In vitro study of biological characteristics of mesenchymal stem cells in patients with low-risk myelodysplastic syndrome.

The myelodysplastic syndromes (MDS) include a diverse groups of clonal and potentially malignant bone marrow disorders. Evidences exist that microenvironment cells from MDS marrow show functional abnormalities, which may be relevant to the incidence of such a disease. Mesenchymal stem cells (MSCs) are a very important component of hematopoietic microenvironment. This study was supposed to investigate the biological characteristics and functions of MSC derived from patients with MDS in low-risk. MSCs from bone marrow samples of 11 low-risk MDS patients were isolated, cultured and expanded. Morphology, immunophenotype and osteoblasts differentiation were analyzed. Their capacity of proliferation and hematopoietic supporting in vitro were measured.

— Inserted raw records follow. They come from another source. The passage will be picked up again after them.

(** * Verification of scripts/make_apple_touch_icon.py

    A shallow embedding of the icon generator and the proofs of its
    specification.

    Number model.  The script computes on Python floats.  The colour
    converter only uses [+ - * / abs % round] and comparisons, which are
    closed over the rationals: it is embedded over [Q], where it runs.  The
    polar converter needs [math.cos], [math.sin] and [math.pi]: it is embedded
    over the real numbers [R].  In both cases a float is read as the exact
    number it denotes and rounding error is left out. *)

From Stdlib Require Import ZArith QArith Qround Qabs Reals Lra Lia Psatz.
From Stdlib Require Import String Ascii List.
From Stdlib Require Import DecimalString DecimalPos DecimalZ HexadecimalString HexadecimalN.
From stdpp Require Import base gmap strings.
Import ListNotations.

Local Open Scope string_scope.

(* stdpp keeps [String.append] folded; the proofs below step through
   literals, so let simplification unfold it on a constructor. *)
#[local] Arguments String.append !s1 s2 : simpl nomatch.

(** ** Python primitives used by the script *)

Module Py.

Local Open Scope Q_scope.

(** [a % b] on floats: the result takes the sign of the divisor,
    [a - b * floor (a / b)]. *)
Definition mod_ (a b : Q) : Q := a - b * inject_Z (Qfloor (a / b)).

(** [a < b] *)
Definition ltb (a b : Q) : bool := negb (Qle_bool b a).

(** [int(round(q))]: [round] with one argument rounds to the nearest
    integer, ties going to the even neighbour, and already returns an
    [int]. *)
Definition round (q : Q) : Z :=
  let f := Qfloor q in
  match Qcompare (q - inject_Z f) (1 # 2) with
  | Lt => f
  | Gt => (f + 1)%Z
  | Eq => if Z.even f then f else (f + 1)%Z
  end.

(** Lowercase hexadecimal digits of a natural number, ["0"] for zero. *)
Definition hex (n : N) : string :=
  HexadecimalString.NilZero.string_of_uint (N.to_hex_uint n).

(** [format(n, "02x")]: sign-aware zero padding to width two.  A negative
    number already fills the width with its sign and one digit. *)
Definition format_02x (n : Z) : string :=
  if (n <? 0)%Z then "-" ++ hex (Z.to_N (- n))
  else
    let d := hex (Z.to_N n) in
    if (String.length d <? 2)%nat then "0" ++ d else d.

(** [str(n)] for an [int]. *)
Definition str_int (n : Z) : string :=
  DecimalString.NilZero.string_of_int (Z.to_int n).

(** The double quote and the newline, which the literals below contain. *)
Definition dq : string := String (ascii_of_nat 34) EmptyString.
Definition nl : string := String (ascii_of_nat 10) EmptyString.

(** An f-string is the concatenation of its literal and formatted
    pieces, in order. *)
Definition fstring (pieces : list string) : string :=
  fold_right String.append EmptyString pieces.

(** [sep.join(l)] *)
Fixpoint join (sep : string) (l : list string) : string :=
  match l with
  | [] => EmptyString
  | [s] => s
  | s :: rest => s ++ sep ++ join sep rest
  end.

(** [s.replace(old, new)] for a non-empty [old]: the occurrences of [old]
    are replaced from left to right without overlap.  [skip] counts the
    characters of a match still to be dropped. *)
Fixpoint replace_from (old new s : string) (skip : nat) : string :=
  match s with
  | EmptyString => EmptyString
  | String c s' =>
      match skip with
      | S k => replace_from old new s' k
      | O =>
          if String.prefix old s
          then new ++ replace_from old new s' (String.length old - 1)
          else String c (replace_from old new s' 0)
      end
  end.

Definition replace (s old new : string) : string := replace_from old new s 0.

(** [os.path.dirname] of [posixpath]: the part up to the last slash, with
    the trailing slashes removed unless it consists of slashes only. *)
Definition is_slash (c : ascii) : bool := Ascii.eqb c "/".

Fixpoint drop_while (f : ascii -> bool) (l : list ascii) : list ascii :=
  match l with
  | [] => []
  | c :: l' => if f c then drop_while f l' else l
  end.

Definition dirname (p : string) : string :=
  let head_rev := drop_while (fun c => negb (is_slash c)) (rev (list_ascii_of_string p)) in
  if forallb is_slash head_rev
  then string_of_list_ascii (rev head_rev)
  else string_of_list_ascii (rev (drop_while is_slash head_rev)).

(** [s.encode("utf-8")] for the 7-bit text the script produces: every
    character is its own byte. *)
Definition encode_utf8 (s : string) : list Byte.byte := list_byte_of_string s.

End Py.

(** ** The colour converter *)

Section Colour.

Local Open Scope Q_scope.

(** [hsl_to_hex], lines 36-59. *)
Definition hsl_to_hex (h s_pct l_pct : Q) : string :=
  let s := s_pct / 100 in
  let l := l_pct / 100 in
  let c := (1 - Qabs (2 * l - 1)) * s in
  let x := c * (1 - Qabs (Py.mod_ (h / 60) 2 - 1)) in
  let m := l - c / 2 in
  let '(r, g, b) :=
    if Py.ltb h 60 then (c, x, 0)
    else if Py.ltb h 120 then (x, c, 0)
    else if Py.ltb h 180 then (0, c, x)
    else if Py.ltb h 240 then (0, x, c)
    else if Py.ltb h 300 then (x, 0, c)
    else (c, 0, x) in
  ("#" ++ Py.format_02x (Py.round ((r + m) * 255))
       ++ Py.format_02x (Py.round ((g + m) * 255))
       ++ Py.format_02x (Py.round ((b + m) * 255)))%string.

End Colour.

(** The pattern [#[0-9a-f]{6}]. *)
Definition is_lower_hex (c : ascii) : bool :=
  let n := nat_of_ascii c in
  ((48 <=? n) && (n <=? 57) || (97 <=? n) && (n <=? 102))%nat.

Definition matches_hex_colour (s : string) : bool :=
  match s with
  | String "#" rest =>
      (String.length rest =? 6)%nat && forallb is_lower_hex (list_ascii_of_string rest)
  | _ => false
  end.


(** ** The polar converter *)

Section Geometry.

Local Open Scope R_scope.

(** [polar], lines 20-23. *)
Definition polar (cx cy r angle_deg : R) : R * R :=
  let rad := (angle_deg - 90) * PI / 180 in
  (cx + r * cos rad, cy + r * sin rad).

(** Euclidean distance between two points. *)
Definition dist (p q : R * R) : R :=
  sqrt ((fst p - fst q)² + (snd p - snd q)²).

End Geometry.

(** ** The petal path builder and the markup *)

(** The characters [repr] of a float can produce: digits, sign, point,
    exponent mark, and the letters of [inf] and [nan]. *)
Definition float_char (c : ascii) : bool :=
  existsb (Ascii.eqb c) (list_ascii_of_string "0123456789+-.einfa").

Definition float_text (s : string) : bool :=
  forallb float_char (list_ascii_of_string s).

Section Paths.

(** [format(x, "")] of a float inside an f-string, which is [repr(x)]. *)
Variable str_float : R -> string.

Local Open Scope R_scope.

(** [make_petal_path], lines 26-33. *)
Definition make_petal_path (cx cy petal_width angle : R) : string :=
  let c1 := polar cx cy petal_width (angle - 20) in
  let c2 := polar cx cy petal_width (angle + 20) in
  Py.fstring
    [ "M "; str_float cx; " "; str_float cy; " ";
      "C "; str_float (fst c1); " "; str_float (snd c1); " ";
      str_float (fst c2); " "; str_float (snd c2); " ";
      str_float cx; " "; str_float cy ].

End Paths.

(** The module-level constants, lines 13-17. *)
Definition BG_COLOR : string := "#ffdab9".
Definition OUTPUT_PATH : string := "public/apple-touch-icon.png".
Definition SIZE : Z := 180.

(** The pure part of [main], lines 64-91. *)
Module Main.
Section Markup.

Variable str_float : R -> string.

Local Open Scope R_scope.

Definition cx : R := IZR SIZE / 2.
Definition cy : R := IZR SIZE / 2.
Definition petals : nat := 8.
Definition petal_width : R := 80.
Definition center_radius : R := petal_width * 0.14.

Definition hue_flower : Q := 30%Q.
Definition hue_center : Q := (hue_flower - 20)%Q.
Definition petal_color : string := hsl_to_hex hue_flower 70%Q 50%Q.
Definition center_color : string := hsl_to_hex hue_center 65%Q 45%Q.

Definition segment : R := 360 / INR petals.
Definition starting_angle : R := 0.

(** The loop of lines 77-80 over [range(petals)]. *)
Definition angle (j : nat) : R := segment * INR j + starting_angle.

Definition paths : list string :=
  map (fun j => make_petal_path str_float cx cy petal_width (angle j))
      (seq 0 petals).

Definition path_d : string := Py.join " " paths.

(** The control points [c1] and [c2] that [make_petal_path] computes for
    the petals of the loop, in order. *)
Definition control_points : list (R * R) :=
  flat_map (fun j => [ polar cx cy petal_width (angle j - 20);
                       polar cx cy petal_width (angle j + 20) ])
           (seq 0 petals).

(** One [<path>] element of the generator expression of line 87. *)
Definition path_element (p : string) : string :=
  Py.fstring [ "<path d="; Py.dq; p; Py.dq; "/>" ].

(** The triple-quoted f-string of lines 83-91. *)
Definition svg : string :=
  Py.fstring
    [ "<?xml version="; Py.dq; "1.0"; Py.dq; " encoding="; Py.dq; "UTF-8"; Py.dq; "?>"; Py.nl;
      "<svg xmlns="; Py.dq; "http://www.w3.org/2000/svg"; Py.dq;
      " viewBox="; Py.dq; "0 0 "; Py.str_int SIZE; " "; Py.str_int SIZE; Py.dq;
      " width="; Py.dq; Py.str_int SIZE; Py.dq;
      " height="; Py.dq; Py.str_int SIZE; Py.dq; ">"; Py.nl;
      "  <rect width="; Py.dq; "100%"; Py.dq; " height="; Py.dq; "100%"; Py.dq;
      " fill="; Py.dq; BG_COLOR; Py.dq; "/>"; Py.nl;
      "  <g fill="; Py.dq; petal_color; Py.dq; " stroke="; Py.dq; petal_color; Py.dq;
      " stroke-width="; Py.dq; "2"; Py.dq; ">"; Py.nl;
      "    "; Py.join EmptyString (map path_element paths); Py.nl;
      "  </g>"; Py.nl;
      "  <circle cx="; Py.dq; str_float cx; Py.dq; " cy="; Py.dq; str_float cy; Py.dq;
      " r="; Py.dq; str_float center_radius; Py.dq;
      " fill="; Py.dq; center_color; Py.dq; "/>"; Py.nl;
      "</svg>"; Py.nl ].

End Markup.
End Main.

(** ** The effects of [main], lines 93-109 *)

(** A raised exception, by whether it is an instance of [ImportError]
    (the class itself or a subclass such as [ModuleNotFoundError]). *)
Inductive exn : Type :=
| ImportErr (cls : string)
| OtherErr (cls : string).

Definition is_ImportError (e : exn) : bool :=
  match e with ImportErr _ => true | OtherErr _ => false end.

(** What a run can touch: the files and directories, and standard output
    as the list of printed lines. *)
Record world : Type := World {
  files : gmap string (list Byte.byte);
  dirs : gset string;
  stdout : list string
}.

(** What the surroundings answer: for each call that can fail, whether it
    raises, and the image the rasterizer draws. *)
Record env : Type := Env {
  makedirs_raises : string -> option exn;
  import_cairosvg_raises : option exn;
  svg2png_raises : list Byte.byte -> string -> Z -> Z -> option exn;
  rasterize : list Byte.byte -> Z -> Z -> list Byte.byte;
  open_raises : string -> option exn
}.

(** Statements are state transformers that return or raise. *)
Definition M (A : Type) : Type := world -> world * (exn + A).

Definition ret {A : Type} (a : A) : M A := fun w => (w, inr a).

Definition raise {A : Type} (e : exn) : M A := fun w => (w, inl e).

Definition bind {A B : Type} (m : M A) (k : A -> M B) : M B :=
  fun w =>
    match m w with
    | (w', inl e) => (w', inl e)
    | (w', inr a) => k a w'
    end.

Notation "m1 ;; m2" := (bind m1 (fun _ => m2))
  (at level 100, m2 at level 200, right associativity).

(** [try: body / except <class>: handler], the handler not naming the
    exception. *)
Definition try_except {A : Type} (body : M A) (catches : exn -> bool) (handler : M A) : M A :=
  fun w =>
    match body w with
    | (w', inl e) => if catches e then handler w' else (w', inl e)
    | (w', inr a) => (w', inr a)
    end.

Section Driver.

Variable str_float : R -> string.
Variable E : env.

Definition guard (r : option exn) : M unit :=
  match r with Some e => raise e | None => ret tt end.

(** [os.makedirs(d, exist_ok=True)] *)
Definition os_makedirs (d : string) : M unit :=
  guard (makedirs_raises E d) ;;
  fun w => (World (files w) ({[ d ]} ∪ dirs w) (stdout w), inr tt).

(** [import cairosvg] *)
Definition import_cairosvg : M unit := guard (import_cairosvg_raises E).

(** [cairosvg.svg2png(bytestring=b, write_to=p, output_width=w, output_height=h)] *)
Definition cairosvg_svg2png (b : list Byte.byte) (p : string) (width height : Z) : M unit :=
  guard (svg2png_raises E b p width height) ;;
  fun w => (World (<[ p := rasterize E b width height ]> (files w)) (dirs w) (stdout w), inr tt).

(** [with open(p, "w", encoding="utf-8") as f: f.write(text)] *)
Definition write_text (p text : string) : M unit :=
  guard (open_raises E p) ;;
  fun w => (World (<[ p := Py.encode_utf8 text ]> (files w)) (dirs w) (stdout w), inr tt).

(** [print(line)] *)
Definition print (line : string) : M unit :=
  fun w => (World (files w) (dirs w) (stdout w ++ [line])%list, inr tt).

Definition svg_path : string := Py.replace OUTPUT_PATH ".png" ".svg".

(** The two lines printed on the fallback path, lines 108-109. *)
Definition notice : string :=
  Py.fstring [ "Wrote "; svg_path;
               " (cairosvg not installed; run: pip install cairosvg, then re-run to get PNG)" ].

Definition hint : string :=
  "Or convert manually: cairosvg -o public/apple-touch-icon.png -W 180 -H 180 public/apple-touch-icon.svg".

(** [main], lines 62-109. *)
Definition main : M unit :=
  let svg := Main.svg str_float in
  os_makedirs (Py.dirname OUTPUT_PATH) ;;
  try_except
    (import_cairosvg ;;
     cairosvg_svg2png (Py.encode_utf8 svg) OUTPUT_PATH SIZE SIZE ;;
     print (Py.fstring [ "Wrote "; OUTPUT_PATH ]))
    is_ImportError
    (write_text svg_path svg ;;
     print notice ;;
     print hint).

(** The world once the output directory exists. *)
Definition with_output_dir (w : world) : world :=
  World (files w) ({[ Py.dirname OUTPUT_PATH ]} ∪ dirs w) (stdout w).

A real-time quantitative reverse transcriptase polymerase chain reaction method (RQ RT-PCR) was used for detecting the expression levels of relative cytokines and chemokines in MSC. MSCs from healthy donors were used as controls. The results showed that the culture-expanded cells from MDS patients displayed a typical fibroblast-like morphology. Cells were positive for SH2 (CD105), SH3 (CD73), Thy-1 (CD90), while negative for CD34 and CD45. After induction, these cells could differentiate into osteoblasts. The proliferative ability of MSCs in MDS patients were not different from those of MSC isolated from normal bone marrow (p > 0.05), however, their capacity of hematopoietic supporting in vitro were significantly weaker (p < 0.05). RQ RT-PCR detection indicated that the SDF-1 gene expression level in MSCs of low-risk MDS patients was significantly higher than that in MSC derived from healthy donors (p < 0.01). It is concluded that the abnormal function of MSC influences the regulation of hemotopoiesis in the bone marrow microenvironment of MDS patients. It is worthy to further investigate the new clue in etiological mechanism and therapeutic strategies for MDS.